Tradizione è la trasmissione per mezzo di notazione (manoscritta, a
stampa, mista o altro ancora, secondo la natura dei testimoni).
Il testo musicale pur finalizzato alle svariate interpretazioni esecutive non si
identifica con esse ma mantiene la sua autonomia di depositario del pensiero
musicale. In passato c'erano due atti distinti: la lettura e il vaglio analitico del
testo e la mediazione esecutiva. Con i moderni mezzi di registrazione le
interpretazioni esecutive di un testo possono essere fissate e rese passibili di
riproduzione: vagono però come registrazioni di singoli atti interpretativi, non
come testimoni di una tradizione testuale. Dalla metà del '900 si producono
importanti mutamenti nella condizione testuale di molta musica.
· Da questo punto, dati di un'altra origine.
Lemma targets_stored : incl targets users.
Proof.
  unfold targets, notifyTargets, AdminNotification.getTargetUsers.
  destruct (nb_targetAudience b) as [a|]; [|apply incl_refl].
  destruct (String.eqb a "all"); [apply incl_refl|].
  destruct (String.eqb a "premium"); [apply incl_filter|].
  destruct (String.eqb a "new"); [apply incl_filter|].
  destruct (String.eqb a "specific"); [apply incl_nil_l|apply incl_refl].
Qed.

End NotifyFacts.

(** X20: a notification that is sent (answer 200) appends one record and
    one unread notification for each user of the audience, in their order:
    the record counts as many recipients as delivered, the number of those
    users, and the recipients are stored users. A call that is not answered
    200 notifies no one, and a body without title or message is answered
    400 with nothing stored. *)
Theorem X20_one_notification_per_target :
  forall (hasSubscription isPremium : User.t -> bool) (createdAt : User.t -> Z)
         (parseDate : string -> option Z)
         (notificationsValid : list Notification -> bool)
         (users : list User.t) (box : Outbox) (who : Id) (clock : Z) (id : Id)
         (b : NotifyBody),
    let send :=
      post_notifications_send hasSubscription isPremium createdAt parseDate
        notificationsValid users box who clock id b in
    let targets :=
      notifyTargets hasSubscription isPremium createdAt b clock users in
    (code (fst send) = 200%Z ->
     exists record added,
       AdminNotifications (snd send) = (AdminNotifications box ++ [record])%list
       /\ Notifications (snd send) = (Notifications box ++ added)%list
       /\ AdminNotification.totalRecipients record = length targets
       /\ AdminNotification.deliveredCount record = length targets
       /\ map recipient added = map User._id targets
       /\ Forall (fun n => isRead n = false /\ adminNotificationId n = id)
                 added
       /\ incl targets users)
    /\ (code (fst send) <> 200%Z ->
        Notifications (snd send) = Notifications box)
    /\ (Js.truthy (nb_title b) = false \/ Js.truthy (nb_message b) = false ->
        send = (mkResponse 400 "Title and message are required", box)).
Proof.
  intros hasSubscription isPremium createdAt parseDate notificationsValid
         users box who clock id b send targets.
  split; [|split].
  - intros H.
    destruct (send_ok hasSubscription isPremium createdAt parseDate
                notificationsValid users box who clock id b H)
      as (at_ & _ & _ & E).
    subst send. rewrite E. fold targets.
    eexists. eexists. split; [reflexivity|]. split; [reflexivity|].
    cbn. rewrite length_map. split; [reflexivity|]. split; [reflexivity|].
    split; [|split].
    + rewrite map_map. reflexivity.
    + apply Forall_forall. intros n Hn. apply in_map_iff in Hn.
      destruct Hn as (u & <- & _). now split.
    + apply targets_stored.
  - apply send_refused.
  - intros H. subst send. unfold post_notifications_send.
    destruct H as [-> | ->]; [reflexivity|].
    now rewrite Bool.orb_true_r.
Qed.
(** C5: for every pressure [p] from 100 to 1050 hPa,
    [height_to_pressure_std (pressure_to_height_std p)] returns a pressure
    within relative tolerance 1e-6 of [p] (the second conversion scales
    metres to kilometres and applies the algebraic inverse of the first). *)
Theorem std_atmosphere_round_trip (p : R) :
  100 <= p <= 1050 ->
  exists q : R,
    (h <-- pressure_to_height_std p ;; height_to_pressure_std h) = Ok q /\
    Rabs (q - p) <= 1e-6 * Rabs p.
Proof.
  move=> [Hlo Hhi]. exists p. split; first by apply: std_atmosphere_inverse; lra.
  have -> : p - p = 0 by ring.
  rewrite Rabs_R0. have := Rabs_pos p. lra.
Qed.

Lemma std_atmosphere_round_trip_witness :
  exists q : R,
    (h <-- pressure_to_height_std 500 ;; height_to_pressure_std h) = Ok q /\
    Rabs (q - 500) <= 1e-6 * Rabs 500.
Proof. apply: (@std_atmosphere_round_trip 500). lra. Defined.

End ThermoFacts.

(** * Properties of the varimax loop *)

Module VarimaxFacts.
Import Varimax.
Import Order.Theory GRing.Theory Num.Theory.
Local Open Scope ring_scope.

Section Loop.
Variable F : realFieldType.
Variables p nc : nat.
Variable svd : 'M[F]_nc -> 'M[F]_nc * 'rV[F]_nc * 'M[F]_nc.
Variable x : 'M[F]_(p, nc).
Variable tol : F.

Lemma orthogonal1 : orthogonal (1%:M : 'M[F]_nc).
Proof. by rewrite /orthogonal trmx1 mulmx1. Qed.

Lemma orthogonal_mul (U V : 'M[F]_nc) :
  orthogonal U -> orthogonal V -> orthogonal (U *m V).
Proof.
  rewrite /orthogonal => HU HV.
  by rewrite trmx_mul mulmxA -(mulmxA U) HV mulmx1.
Qed.

Lemma step_orthogonal (TT : 'M[F]_nc) :
  svd_unitary svd -> orthogonal (step svd x TT).1.
Proof.
  move=> Hsvd. rewrite /step.
  have [] := Hsvd (rotation_target x TT).
  case: (svd _) => [[U Sv] Vh] /= HU HV.
  exact: orthogonal_mul.
Qed.

Lemma iterations_orthogonal (n : nat) (TT : 'M[F]_nc) (d : F) :
  svd_unitary svd ->
  forall s, s \in iterations svd x tol n TT d -> orthogonal s.1.
Proof.
  move=> Hsvd. elim: n TT d => [|n IH] TT d s //=.
  rewrite inE => /orP [/eqP -> | ]; first exact: step_orthogonal.
  case: ifP => _ //. exact: IH.
Qed.

Lemma iterations_spec (n : nat) (TT : 'M[F]_nc) (d : F) :
  let tr := iterations svd x tol n TT d in
  let before k := nth (start F nc) ((TT, d) :: tr) k in
  [/\ (size tr <= n)%nat,
      (0 < n)%nat -> (0 < size tr)%nat,
      forall k, (k < size tr)%nat -> nth (start F nc) tr k = step svd x (before k).1,
      forall k, (k < size tr)%nat ->
        exit_test tol (before k).2 (nth (start F nc) tr k).2 -> k.+1 = size tr
    & (size tr < n)%nat ->
        exit_test tol (before (size tr).-1).2 (nth (start F nc) tr (size tr).-1).2].
Proof.
  elim: n TT d => [|n IH] TT d //=.
  case Es: (step svd x TT) => [TT' d'] /=.
  case Hexit: (exit_test tol d d') => /=.
  - by split=> // -[|k].
  - have [Hsize Hpos Hstep Hstop Hearly] := IH TT' d'.
    split=> //.
    + by case=> [_|k Hk] //=; apply: Hstep.
    + case=> [_|k Hk] /=; first by rewrite Hexit.
      by move/(Hstop k Hk) => ->.
    + rewrite ltnS => Hlt. have Hn : (0 < n)%nat by exact: leq_ltn_trans Hlt.
      have := Hearly Hlt.
      by case: (iterations _ _ _ _ _ _) (Hpos Hn).
Qed.


(** C2: for every input matrix [x], tolerance and [it_max] (in particular
    [it_max >= 1]), with a singular value decomposition whose factors [U]
    and [Vh] are orthogonal, the rotation matrix [TT] after every iteration
    of the loop satisfies [TT * TT^T = 1], and so does the [TT] that
    [varimax] returns. *)
Theorem varimax_rotation_orthogonal (normalize : bool) (it_max : nat) :
  svd_unitary svd ->
  (forall s, s \in iterations svd x tol it_max (start F nc).1 (start F nc).2 ->
             orthogonal s.1) /\
  orthogonal (varimax svd x normalize tol it_max).2.
Proof.
  move=> Hsvd.
  have Hall := @iterations_orthogonal it_max (start F nc).1 (start F nc).2 Hsvd.
  split; first exact: Hall.
  rewrite /varimax /=.
  have := mem_last (start F nc)
            (iterations svd x tol it_max (start F nc).1 (start F nc).2).
  rewrite inE => /orP [/eqP -> | /Hall //]. exact: orthogonal1.
Qed.

(** An iteration is the last one exactly when its test holds or the range
    is exhausted. *)
Lemma iterations_last (n : nat) (TT : 'M[F]_nc) (d : F) :
  let tr := iterations svd x tol n TT d in
  forall k, (k < size tr)%nat ->
    (k.+1 == size tr)
    = ((nth (start F nc) tr k).2
       < (nth (start F nc) ((TT, d) :: tr) k).2 * (1 + tol))
      || (k.+1 == n).
Proof.
  elim: n TT d => [|n IH] TT d //=.
  case Es: (step svd x TT) => [TT' d'] /=.
  rewrite /exit_test. case Hexit: (d' < d * (1 + tol)) => /=.
  - by case=> [_|k] //=; rewrite Hexit.
  - have [_ Hpos _ _ _] := @iterations_spec n TT' d'.
    case=> [_|k Hk] /=.
    + rewrite Hexit /= !eqSS. by case: n Hpos {IH}.
    + by rewrite !eqSS; apply: IH.
Qed.
(** * BESAPlayer server: payment confirmation and ownership transfer

    A shallow embedding of the PayFast router of [src/db/index.ts]
    (signature codec, in-memory payment status store, the create-payment,
    return, status, manual-transfer and ITN handlers, and
    [transferCardOwnership]) together with the properties of the payment
    subsystem.

    Modelling conventions.
    - A JavaScript string is a Rocq [string] whose characters are the code
      points U+0000..U+00FF; [String.le] is then the code-unit order that
      [Array.prototype.sort] uses by default.
    - A plain object ([Record<string, string>], [req.body], [req.query]) is an
      association list of its own enumerable properties in insertion order;
      an absent property and a property holding [undefined] both read as
      [JUndefined].
    - [paymentStatusStore] is a [gmap] from keys to records.
    - A JavaScript number is an integer that a double holds exactly, or an
      infinity; [parseInt] rounds to the nearest double.
    - The database is a record of tables and of the two sequences that give
      the ids of new rows. A query throws when PostgreSQL rejects what it is
      given: a value out of the range of [integer], a text that a
      [decimal(10,2)] column does not take, an id or an order number that is
      taken, a sequence that is exhausted. What the server makes of a text
      bound to a decimal column, and its [LOWER], are read from the
      environment, as the clock is. Every query may also throw for reasons
      outside the model (the connection, say), which is decided by a fault
      schedule carried in the world state. A query that throws leaves the
      tables as they were; the model leaves the sequences too, where
      PostgreSQL may have drawn an id by then.
    - Console output is not modelled. *)

From Stdlib Require Import ZArith Ascii String List.
From stdpp Require Import base tactics option list sorting strings countable gmap.

Local Open Scope string_scope.
Local Open Scope Z_scope.

(** ** MD5 ([crypto.createHash('md5')], RFC 1321) *)

Module MD5.

Definition mask32 (x : Z) : Z := Z.land x 0xFFFFFFFF.
Definition add32 (x y : Z) : Z := mask32 (x + y).
Definition not32 (x : Z) : Z := Z.lxor (mask32 x) 0xFFFFFFFF.
Definition rotl32 (x n : Z) : Z :=
  mask32 (Z.lor (Z.shiftl x n) (Z.shiftr (mask32 x) (32 - n))).

Definition K : list Z :=
  [ 0xd76aa478; 0xe8c7b756; 0x242070db; 0xc1bdceee;
    0xf57c0faf; 0x4787c62a; 0xa8304613; 0xfd469501;
    0x698098d8; 0x8b44f7af; 0xffff5bb1; 0x895cd7be;
    0x6b901122; 0xfd987193; 0xa679438e; 0x49b40821;
    0xf61e2562; 0xc040b340; 0x265e5a51; 0xe9b6c7aa;
    0xd62f105d; 0x02441453; 0xd8a1e681; 0xe7d3fbc8;
    0x21e1cde6; 0xc33707d6; 0xf4d50d87; 0x455a14ed;
    0xa9e3e905; 0xfcefa3f8; 0x676f02d9; 0x8d2a4c8a;
    0xfffa3942; 0x8771f681; 0x6d9d6122; 0xfde5380c;
    0xa4beea44; 0x4bdecfa9; 0xf6bb4b60; 0xbebfbc70;
    0x289b7ec6; 0xeaa127fa; 0xd4ef3085; 0x04881d05;
    0xd9d4d039; 0xe6db99e5; 0x1fa27cf8; 0xc4ac5665;
    0xf4292244; 0x432aff97; 0xab9423a7; 0xfc93a039;
    0x655b59c3; 0x8f0ccc92; 0xffeff47d; 0x85845dd1;
    0x6fa87e4f; 0xfe2ce6e0; 0xa3014314; 0x4e0811a1;
    0xf7537e82; 0xbd3af235; 0x2ad7d2bb; 0xeb86d391 ].

Definition S : list Z :=
  [ 7; 12; 17; 22; 7; 12; 17; 22; 7; 12; 17; 22; 7; 12; 17; 22;
    5; 9; 14; 20; 5; 9; 14; 20; 5; 9; 14; 20; 5; 9; 14; 20;
    4; 11; 16; 23; 4; 11; 16; 23; 4; 11; 16; 23; 4; 11; 16; 23;
    6; 10; 15; 21; 6; 10; 15; 21; 6; 10; 15; 21; 6; 10; 15; 21 ].

Record state := State { sa : Z; sb : Z; sc : Z; sd : Z }.

Definition init : state :=
  State 0x67452301 0xefcdab89 0x98badcfe 0x10325476.

(** One of the 64 operations on a 16-word block [M]. *)
Definition step (M : list Z) (st : state) (i : nat) : state :=
  let '(State a b c d) := st in
  let '(f, g) :=
    if (i <? 16)%nat then (Z.lor (Z.land b c) (Z.land (not32 b) d), i)
    else if (i <? 32)%nat then
      (Z.lor (Z.land d b) (Z.land (not32 d) c), ((5 * i + 1) mod 16)%nat)
    else if (i <? 48)%nat then
      (Z.lxor (Z.lxor b c) d, ((3 * i + 5) mod 16)%nat)
    else (Z.lxor c (Z.lor b (not32 d)), ((7 * i) mod 16)%nat) in
  let f' := add32 (add32 (add32 f a) (nth i K 0)) (nth g M 0) in
  State d (add32 b (rotl32 f' (nth i S 0))) b c.

Definition block (st : state) (M : list Z) : state :=
  let '(State a b c d) := foldl (step M) st (seq 0 64) in
  State (add32 (sa st) a) (add32 (sb st) b) (add32 (sc st) c) (add32 (sd st) d).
Paratesto: ciò che non fa parte propriamente di un testo ma è accluso ad
esso per facilitarne l'interpretazione. I paratesti sono elementi esplicativi di
natura bibliografica (formato, copertina, collana) o di commento (mote,
appendici, dediche, didascalie,prefazioni), anche le illustrazioni e le miniature.
Il testo complesso: si verifica nel saldarsi di più livelli testuali in uno, quando
concorrono simultaneamente più livelli testuali e paratestuali. Testo verbale e
musicale, indicazioni iconografiche, prescrittive di movimenti scenici o di
costumi. Nel melodramma indicazioni sceniche sono elementi costitutivi del
testo e paratesti rispetto al testo musicale e poetico. In un mottetto medievale
operano in reciproca e stretta relazione testo verbale e testo musicale:
strategie intertestuali combinatorie.
Testo e contesto
Per contesto si intende:
1) il tessuto connettivo (storico, geografico, linguistico) intorno al testo.
2) la rete che lo connette a modelli di riferimento (stilistici, teorici, formali,
di genere) che ne hanno condizionato la produzione. Il contesto offre
utili chiavi interpretative del testo musicale.